▸ **Aim of the exercise**: There is material below. Print exactly the lines starting at the line with "The start-up of" and ending at the line with "between homeservers. What", ends included, and no others.

▸ **Given data**:
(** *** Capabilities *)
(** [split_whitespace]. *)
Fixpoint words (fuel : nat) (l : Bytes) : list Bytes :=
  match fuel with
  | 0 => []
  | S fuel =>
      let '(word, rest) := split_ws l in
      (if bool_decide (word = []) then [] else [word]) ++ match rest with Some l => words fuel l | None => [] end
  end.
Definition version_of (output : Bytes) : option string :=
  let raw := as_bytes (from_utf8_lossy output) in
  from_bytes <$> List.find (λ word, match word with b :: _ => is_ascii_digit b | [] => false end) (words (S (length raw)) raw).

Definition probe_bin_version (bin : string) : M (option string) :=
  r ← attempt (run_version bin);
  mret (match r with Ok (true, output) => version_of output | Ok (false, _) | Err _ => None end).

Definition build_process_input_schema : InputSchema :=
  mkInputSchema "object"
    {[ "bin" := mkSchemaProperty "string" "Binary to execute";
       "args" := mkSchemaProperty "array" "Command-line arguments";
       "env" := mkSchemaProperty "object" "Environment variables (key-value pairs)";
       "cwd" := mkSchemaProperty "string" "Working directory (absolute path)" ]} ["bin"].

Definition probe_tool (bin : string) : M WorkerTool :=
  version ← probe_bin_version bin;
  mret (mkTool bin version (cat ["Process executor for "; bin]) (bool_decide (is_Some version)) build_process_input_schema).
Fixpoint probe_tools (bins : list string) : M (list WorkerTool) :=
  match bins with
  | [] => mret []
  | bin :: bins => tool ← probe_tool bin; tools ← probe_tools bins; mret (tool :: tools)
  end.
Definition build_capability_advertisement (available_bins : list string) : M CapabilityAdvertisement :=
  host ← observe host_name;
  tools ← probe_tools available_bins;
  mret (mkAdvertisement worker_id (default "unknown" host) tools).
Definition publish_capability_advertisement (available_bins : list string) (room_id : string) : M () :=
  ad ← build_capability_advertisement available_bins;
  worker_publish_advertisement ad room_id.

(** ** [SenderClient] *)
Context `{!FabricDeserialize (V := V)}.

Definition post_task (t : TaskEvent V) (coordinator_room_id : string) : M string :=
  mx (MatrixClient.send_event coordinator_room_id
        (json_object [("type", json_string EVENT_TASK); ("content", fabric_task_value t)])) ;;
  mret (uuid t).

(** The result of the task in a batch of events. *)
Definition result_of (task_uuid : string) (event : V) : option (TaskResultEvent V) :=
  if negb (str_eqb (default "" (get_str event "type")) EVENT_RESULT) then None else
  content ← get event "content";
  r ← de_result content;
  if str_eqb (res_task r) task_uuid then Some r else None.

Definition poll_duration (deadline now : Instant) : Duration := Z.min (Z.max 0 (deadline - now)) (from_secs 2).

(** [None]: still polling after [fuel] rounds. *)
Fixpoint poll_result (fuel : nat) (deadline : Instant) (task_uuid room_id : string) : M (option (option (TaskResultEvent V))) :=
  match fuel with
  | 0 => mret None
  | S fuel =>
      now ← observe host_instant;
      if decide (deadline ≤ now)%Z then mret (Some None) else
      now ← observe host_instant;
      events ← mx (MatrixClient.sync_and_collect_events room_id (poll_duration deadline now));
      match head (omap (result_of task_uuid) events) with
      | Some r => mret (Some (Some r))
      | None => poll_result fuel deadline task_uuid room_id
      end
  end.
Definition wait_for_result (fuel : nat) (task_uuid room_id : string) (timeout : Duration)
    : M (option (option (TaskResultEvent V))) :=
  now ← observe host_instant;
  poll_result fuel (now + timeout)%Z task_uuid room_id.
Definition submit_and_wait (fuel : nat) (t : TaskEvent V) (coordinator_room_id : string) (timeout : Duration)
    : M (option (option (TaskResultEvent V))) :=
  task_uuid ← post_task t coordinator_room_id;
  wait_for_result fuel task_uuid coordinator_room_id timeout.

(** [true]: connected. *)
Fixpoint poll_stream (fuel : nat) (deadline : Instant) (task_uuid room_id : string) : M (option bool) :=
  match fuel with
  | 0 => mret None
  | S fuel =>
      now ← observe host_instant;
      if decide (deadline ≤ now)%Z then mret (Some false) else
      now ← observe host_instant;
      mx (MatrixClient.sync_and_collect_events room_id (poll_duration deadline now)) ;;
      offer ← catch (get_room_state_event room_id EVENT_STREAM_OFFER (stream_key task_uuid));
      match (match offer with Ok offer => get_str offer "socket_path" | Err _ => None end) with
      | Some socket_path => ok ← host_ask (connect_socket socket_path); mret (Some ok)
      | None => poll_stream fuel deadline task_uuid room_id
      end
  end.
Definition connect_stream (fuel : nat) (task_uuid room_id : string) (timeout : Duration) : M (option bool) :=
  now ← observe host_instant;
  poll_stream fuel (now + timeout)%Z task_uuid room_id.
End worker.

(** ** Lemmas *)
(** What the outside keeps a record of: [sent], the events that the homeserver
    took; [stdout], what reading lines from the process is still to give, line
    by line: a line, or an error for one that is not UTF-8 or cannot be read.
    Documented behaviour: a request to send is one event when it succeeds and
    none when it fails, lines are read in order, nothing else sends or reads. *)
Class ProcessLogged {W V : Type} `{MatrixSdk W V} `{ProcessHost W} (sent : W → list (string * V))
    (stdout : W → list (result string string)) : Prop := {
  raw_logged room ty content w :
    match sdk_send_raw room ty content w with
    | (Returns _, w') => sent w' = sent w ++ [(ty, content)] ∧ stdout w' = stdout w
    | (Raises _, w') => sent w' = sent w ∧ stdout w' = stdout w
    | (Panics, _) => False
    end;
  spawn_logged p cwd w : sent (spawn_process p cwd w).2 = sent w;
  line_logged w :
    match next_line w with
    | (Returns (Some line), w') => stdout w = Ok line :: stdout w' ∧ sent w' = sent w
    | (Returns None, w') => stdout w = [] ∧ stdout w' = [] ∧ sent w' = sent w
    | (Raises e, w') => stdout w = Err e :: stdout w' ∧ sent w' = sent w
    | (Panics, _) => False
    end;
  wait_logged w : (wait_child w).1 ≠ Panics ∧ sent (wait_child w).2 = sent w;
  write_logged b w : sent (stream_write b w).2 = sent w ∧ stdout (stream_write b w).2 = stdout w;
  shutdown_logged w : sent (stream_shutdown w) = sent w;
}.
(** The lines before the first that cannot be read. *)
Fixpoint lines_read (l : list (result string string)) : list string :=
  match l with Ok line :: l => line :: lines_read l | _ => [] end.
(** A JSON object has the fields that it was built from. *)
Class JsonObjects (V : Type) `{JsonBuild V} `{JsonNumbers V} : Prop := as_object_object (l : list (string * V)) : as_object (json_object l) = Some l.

==

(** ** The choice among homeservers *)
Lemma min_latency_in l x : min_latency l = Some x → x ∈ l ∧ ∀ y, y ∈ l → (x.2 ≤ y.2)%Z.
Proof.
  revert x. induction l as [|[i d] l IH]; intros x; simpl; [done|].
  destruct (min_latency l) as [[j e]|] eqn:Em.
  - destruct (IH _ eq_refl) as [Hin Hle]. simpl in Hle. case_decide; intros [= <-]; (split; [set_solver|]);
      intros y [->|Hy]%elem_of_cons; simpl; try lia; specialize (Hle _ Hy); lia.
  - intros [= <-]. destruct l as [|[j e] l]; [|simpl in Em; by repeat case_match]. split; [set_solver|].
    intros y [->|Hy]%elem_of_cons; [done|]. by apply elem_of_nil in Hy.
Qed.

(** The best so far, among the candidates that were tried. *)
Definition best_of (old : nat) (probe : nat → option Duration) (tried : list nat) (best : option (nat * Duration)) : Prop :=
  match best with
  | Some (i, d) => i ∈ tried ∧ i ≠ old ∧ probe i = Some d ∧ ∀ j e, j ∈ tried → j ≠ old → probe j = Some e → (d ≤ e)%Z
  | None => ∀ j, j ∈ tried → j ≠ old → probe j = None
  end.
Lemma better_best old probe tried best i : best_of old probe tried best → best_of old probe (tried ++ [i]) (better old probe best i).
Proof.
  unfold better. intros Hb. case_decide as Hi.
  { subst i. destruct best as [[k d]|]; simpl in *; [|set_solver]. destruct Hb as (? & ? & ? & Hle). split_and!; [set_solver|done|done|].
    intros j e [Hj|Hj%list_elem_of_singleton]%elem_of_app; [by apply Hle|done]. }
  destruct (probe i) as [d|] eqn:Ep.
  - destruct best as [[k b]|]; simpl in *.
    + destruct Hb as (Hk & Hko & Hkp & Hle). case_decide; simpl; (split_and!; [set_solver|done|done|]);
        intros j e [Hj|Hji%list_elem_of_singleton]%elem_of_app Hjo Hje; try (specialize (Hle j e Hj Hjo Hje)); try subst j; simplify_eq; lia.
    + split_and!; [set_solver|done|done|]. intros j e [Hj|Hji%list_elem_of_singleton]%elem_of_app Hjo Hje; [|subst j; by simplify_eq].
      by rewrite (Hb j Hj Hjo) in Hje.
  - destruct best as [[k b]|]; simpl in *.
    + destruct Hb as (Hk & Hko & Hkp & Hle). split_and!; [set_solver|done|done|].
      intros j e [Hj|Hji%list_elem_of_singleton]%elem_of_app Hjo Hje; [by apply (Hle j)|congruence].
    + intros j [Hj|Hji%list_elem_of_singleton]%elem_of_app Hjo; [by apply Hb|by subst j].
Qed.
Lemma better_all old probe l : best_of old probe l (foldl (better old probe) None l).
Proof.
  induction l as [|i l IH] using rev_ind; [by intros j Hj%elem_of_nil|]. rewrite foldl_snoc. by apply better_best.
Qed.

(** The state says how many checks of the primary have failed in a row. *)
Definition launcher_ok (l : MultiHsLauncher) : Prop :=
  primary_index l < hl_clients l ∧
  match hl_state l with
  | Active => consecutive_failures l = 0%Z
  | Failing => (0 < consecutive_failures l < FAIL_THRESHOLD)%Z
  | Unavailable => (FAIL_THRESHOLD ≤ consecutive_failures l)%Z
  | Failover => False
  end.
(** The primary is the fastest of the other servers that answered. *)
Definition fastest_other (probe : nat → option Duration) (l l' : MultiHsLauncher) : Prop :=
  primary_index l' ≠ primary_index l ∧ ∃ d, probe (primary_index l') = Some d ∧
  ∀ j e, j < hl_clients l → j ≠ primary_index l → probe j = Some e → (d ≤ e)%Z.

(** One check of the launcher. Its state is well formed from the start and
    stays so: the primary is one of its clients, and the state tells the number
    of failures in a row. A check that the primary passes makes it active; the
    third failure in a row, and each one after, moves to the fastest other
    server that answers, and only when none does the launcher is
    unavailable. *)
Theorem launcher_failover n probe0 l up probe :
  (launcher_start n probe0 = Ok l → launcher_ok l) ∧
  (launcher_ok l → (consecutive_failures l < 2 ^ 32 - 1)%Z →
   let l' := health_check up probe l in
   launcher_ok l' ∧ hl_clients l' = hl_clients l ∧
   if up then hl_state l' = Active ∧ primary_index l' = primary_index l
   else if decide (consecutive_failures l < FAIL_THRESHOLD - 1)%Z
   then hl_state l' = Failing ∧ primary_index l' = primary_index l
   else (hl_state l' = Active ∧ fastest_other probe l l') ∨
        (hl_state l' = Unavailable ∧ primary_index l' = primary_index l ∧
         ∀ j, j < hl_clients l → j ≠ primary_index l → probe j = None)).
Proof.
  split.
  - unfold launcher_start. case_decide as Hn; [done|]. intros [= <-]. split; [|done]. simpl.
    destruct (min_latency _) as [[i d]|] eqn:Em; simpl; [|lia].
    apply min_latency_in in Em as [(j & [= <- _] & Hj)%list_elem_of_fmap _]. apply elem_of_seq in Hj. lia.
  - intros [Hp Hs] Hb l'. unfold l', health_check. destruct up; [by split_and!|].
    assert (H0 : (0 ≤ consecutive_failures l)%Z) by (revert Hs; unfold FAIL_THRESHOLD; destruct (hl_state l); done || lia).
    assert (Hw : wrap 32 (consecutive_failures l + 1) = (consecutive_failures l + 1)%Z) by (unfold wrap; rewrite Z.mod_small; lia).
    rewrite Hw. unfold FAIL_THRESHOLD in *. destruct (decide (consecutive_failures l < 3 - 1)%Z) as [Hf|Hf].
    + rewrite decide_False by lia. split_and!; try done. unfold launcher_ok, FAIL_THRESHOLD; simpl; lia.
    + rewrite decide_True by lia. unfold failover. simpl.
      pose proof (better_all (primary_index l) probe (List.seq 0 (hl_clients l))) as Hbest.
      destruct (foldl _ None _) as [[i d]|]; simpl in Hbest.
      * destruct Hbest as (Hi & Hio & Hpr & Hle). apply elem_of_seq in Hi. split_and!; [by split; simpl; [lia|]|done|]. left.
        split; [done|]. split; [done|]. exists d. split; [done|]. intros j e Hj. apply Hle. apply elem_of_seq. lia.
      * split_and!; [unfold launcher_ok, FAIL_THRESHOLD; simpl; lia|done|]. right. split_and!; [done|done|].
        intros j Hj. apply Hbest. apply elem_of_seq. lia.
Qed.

* * *

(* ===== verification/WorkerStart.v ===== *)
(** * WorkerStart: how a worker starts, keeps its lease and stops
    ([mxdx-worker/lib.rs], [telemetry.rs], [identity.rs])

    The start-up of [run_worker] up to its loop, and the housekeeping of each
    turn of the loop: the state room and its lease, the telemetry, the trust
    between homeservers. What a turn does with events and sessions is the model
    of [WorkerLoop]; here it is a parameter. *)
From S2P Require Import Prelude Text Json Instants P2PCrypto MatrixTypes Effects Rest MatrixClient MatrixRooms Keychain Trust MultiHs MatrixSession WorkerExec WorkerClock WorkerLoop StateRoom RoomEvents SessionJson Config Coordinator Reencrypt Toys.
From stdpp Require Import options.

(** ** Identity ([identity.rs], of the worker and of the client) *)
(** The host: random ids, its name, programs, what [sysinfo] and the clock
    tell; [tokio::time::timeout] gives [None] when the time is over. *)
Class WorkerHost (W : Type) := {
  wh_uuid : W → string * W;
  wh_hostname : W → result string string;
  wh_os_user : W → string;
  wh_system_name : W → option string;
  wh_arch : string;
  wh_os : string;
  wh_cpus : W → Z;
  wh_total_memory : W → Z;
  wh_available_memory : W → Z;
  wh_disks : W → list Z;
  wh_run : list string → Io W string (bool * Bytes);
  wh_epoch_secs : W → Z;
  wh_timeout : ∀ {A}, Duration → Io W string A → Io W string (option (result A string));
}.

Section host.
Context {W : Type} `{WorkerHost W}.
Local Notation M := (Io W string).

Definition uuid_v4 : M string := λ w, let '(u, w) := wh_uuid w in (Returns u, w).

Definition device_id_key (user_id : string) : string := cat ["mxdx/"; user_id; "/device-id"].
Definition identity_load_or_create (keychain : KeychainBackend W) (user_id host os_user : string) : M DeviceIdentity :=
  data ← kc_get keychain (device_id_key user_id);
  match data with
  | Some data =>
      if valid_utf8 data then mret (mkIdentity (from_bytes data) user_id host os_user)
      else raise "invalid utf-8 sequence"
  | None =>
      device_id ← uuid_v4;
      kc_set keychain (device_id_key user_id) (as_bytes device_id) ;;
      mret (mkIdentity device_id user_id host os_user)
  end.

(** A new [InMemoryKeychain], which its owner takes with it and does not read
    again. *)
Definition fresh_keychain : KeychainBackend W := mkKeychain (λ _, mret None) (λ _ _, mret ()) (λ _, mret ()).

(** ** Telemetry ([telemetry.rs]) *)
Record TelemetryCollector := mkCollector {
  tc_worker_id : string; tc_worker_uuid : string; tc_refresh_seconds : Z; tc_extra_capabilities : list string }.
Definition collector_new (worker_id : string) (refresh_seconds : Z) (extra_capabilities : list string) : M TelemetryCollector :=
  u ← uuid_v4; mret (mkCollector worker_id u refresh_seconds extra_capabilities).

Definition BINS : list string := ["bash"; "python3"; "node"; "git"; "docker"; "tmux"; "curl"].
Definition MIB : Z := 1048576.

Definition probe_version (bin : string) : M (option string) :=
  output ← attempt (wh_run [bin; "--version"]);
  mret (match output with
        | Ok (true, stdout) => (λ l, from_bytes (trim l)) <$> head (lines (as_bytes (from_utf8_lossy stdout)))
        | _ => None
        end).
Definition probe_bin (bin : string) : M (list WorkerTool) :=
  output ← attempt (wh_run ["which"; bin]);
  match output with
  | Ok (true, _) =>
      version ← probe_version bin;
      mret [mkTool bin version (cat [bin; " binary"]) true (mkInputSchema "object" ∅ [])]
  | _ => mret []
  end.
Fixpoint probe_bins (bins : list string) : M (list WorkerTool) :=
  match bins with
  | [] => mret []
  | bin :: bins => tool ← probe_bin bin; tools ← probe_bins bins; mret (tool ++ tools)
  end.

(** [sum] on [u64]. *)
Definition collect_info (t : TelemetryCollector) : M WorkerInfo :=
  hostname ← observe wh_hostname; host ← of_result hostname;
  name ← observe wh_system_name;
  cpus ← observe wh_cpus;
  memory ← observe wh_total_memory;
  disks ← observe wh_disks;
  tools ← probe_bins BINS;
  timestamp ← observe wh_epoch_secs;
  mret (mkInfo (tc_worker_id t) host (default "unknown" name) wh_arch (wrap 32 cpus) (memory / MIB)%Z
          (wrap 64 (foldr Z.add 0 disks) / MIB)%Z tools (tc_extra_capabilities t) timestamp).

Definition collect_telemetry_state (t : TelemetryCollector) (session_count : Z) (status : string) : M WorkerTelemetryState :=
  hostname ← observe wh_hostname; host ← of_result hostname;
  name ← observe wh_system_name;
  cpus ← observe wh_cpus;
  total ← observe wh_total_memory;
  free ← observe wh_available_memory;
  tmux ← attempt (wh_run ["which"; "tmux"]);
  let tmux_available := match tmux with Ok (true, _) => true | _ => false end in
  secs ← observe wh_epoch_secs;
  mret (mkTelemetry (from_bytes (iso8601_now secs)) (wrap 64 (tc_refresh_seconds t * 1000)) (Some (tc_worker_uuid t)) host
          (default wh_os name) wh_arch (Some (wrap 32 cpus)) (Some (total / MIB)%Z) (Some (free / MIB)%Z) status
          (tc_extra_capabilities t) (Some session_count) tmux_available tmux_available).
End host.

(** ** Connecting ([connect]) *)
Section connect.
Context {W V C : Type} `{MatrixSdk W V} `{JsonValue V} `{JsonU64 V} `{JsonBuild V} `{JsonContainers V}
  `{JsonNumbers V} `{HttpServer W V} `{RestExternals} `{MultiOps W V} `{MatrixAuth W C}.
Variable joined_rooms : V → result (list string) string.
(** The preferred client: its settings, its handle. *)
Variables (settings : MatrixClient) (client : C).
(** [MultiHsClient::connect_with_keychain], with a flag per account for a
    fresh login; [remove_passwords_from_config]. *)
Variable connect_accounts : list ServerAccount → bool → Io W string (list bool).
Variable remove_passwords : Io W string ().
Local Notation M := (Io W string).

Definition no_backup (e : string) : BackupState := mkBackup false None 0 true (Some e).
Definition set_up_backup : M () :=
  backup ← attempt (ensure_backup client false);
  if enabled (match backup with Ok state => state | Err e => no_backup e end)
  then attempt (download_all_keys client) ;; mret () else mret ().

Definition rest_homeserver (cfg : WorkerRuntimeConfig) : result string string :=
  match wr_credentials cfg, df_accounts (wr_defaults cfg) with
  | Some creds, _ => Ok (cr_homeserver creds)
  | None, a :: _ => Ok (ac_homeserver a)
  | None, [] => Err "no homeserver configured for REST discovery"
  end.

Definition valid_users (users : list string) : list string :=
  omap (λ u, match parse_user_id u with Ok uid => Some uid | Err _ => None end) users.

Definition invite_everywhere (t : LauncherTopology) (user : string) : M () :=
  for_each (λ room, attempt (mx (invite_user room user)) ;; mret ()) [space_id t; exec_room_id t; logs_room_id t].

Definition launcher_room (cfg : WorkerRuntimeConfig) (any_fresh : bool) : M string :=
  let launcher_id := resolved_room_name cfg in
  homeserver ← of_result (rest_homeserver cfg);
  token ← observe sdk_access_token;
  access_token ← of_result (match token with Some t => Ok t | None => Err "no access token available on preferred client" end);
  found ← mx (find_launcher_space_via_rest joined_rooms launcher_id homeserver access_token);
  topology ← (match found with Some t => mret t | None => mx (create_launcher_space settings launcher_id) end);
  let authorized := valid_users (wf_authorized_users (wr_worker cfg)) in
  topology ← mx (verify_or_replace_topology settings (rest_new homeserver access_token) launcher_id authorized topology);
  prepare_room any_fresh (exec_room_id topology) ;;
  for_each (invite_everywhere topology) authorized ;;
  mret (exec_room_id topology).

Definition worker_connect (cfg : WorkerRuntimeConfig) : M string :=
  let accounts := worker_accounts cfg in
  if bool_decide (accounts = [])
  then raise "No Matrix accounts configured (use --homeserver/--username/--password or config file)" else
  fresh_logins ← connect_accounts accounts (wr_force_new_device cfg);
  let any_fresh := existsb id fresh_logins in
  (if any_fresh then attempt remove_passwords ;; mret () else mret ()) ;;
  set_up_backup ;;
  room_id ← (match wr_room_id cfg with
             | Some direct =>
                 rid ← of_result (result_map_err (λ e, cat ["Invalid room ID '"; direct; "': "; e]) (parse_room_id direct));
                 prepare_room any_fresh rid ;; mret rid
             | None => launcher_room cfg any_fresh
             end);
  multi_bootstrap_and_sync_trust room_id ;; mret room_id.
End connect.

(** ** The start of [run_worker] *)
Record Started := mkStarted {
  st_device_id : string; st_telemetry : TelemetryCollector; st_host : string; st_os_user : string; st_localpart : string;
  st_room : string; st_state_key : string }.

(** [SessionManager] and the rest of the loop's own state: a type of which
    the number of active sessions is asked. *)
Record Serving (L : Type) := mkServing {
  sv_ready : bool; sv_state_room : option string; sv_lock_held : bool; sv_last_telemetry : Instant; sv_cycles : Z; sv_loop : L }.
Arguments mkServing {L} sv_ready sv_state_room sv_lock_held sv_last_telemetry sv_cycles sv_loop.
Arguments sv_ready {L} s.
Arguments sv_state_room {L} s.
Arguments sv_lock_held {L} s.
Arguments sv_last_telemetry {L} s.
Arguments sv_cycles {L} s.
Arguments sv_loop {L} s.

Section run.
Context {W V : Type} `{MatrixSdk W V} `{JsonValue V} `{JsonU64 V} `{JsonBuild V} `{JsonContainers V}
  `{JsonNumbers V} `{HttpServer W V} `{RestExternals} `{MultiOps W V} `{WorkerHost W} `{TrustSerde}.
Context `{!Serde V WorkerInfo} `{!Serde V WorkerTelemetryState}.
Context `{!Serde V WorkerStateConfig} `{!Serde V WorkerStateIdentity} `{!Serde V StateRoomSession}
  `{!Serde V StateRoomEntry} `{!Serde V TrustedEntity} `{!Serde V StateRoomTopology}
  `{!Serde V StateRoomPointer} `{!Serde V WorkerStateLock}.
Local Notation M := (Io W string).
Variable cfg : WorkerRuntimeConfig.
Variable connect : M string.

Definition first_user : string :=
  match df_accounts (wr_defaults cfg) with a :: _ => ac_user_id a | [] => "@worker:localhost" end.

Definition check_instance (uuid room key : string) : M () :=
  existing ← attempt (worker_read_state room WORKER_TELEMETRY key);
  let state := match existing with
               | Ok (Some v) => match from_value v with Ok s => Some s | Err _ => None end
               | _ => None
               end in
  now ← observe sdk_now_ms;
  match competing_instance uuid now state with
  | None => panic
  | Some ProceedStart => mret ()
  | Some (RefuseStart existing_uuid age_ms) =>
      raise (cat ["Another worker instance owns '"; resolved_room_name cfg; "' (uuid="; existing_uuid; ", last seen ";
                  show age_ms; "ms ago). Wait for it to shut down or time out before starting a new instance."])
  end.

▸ **Answer section**:
    The start-up of [run_worker] up to its loop, and the housekeeping of each
    turn of the loop: the state room and its lease, the telemetry, the trust
    between homeservers. What a turn does with events and sessions is the model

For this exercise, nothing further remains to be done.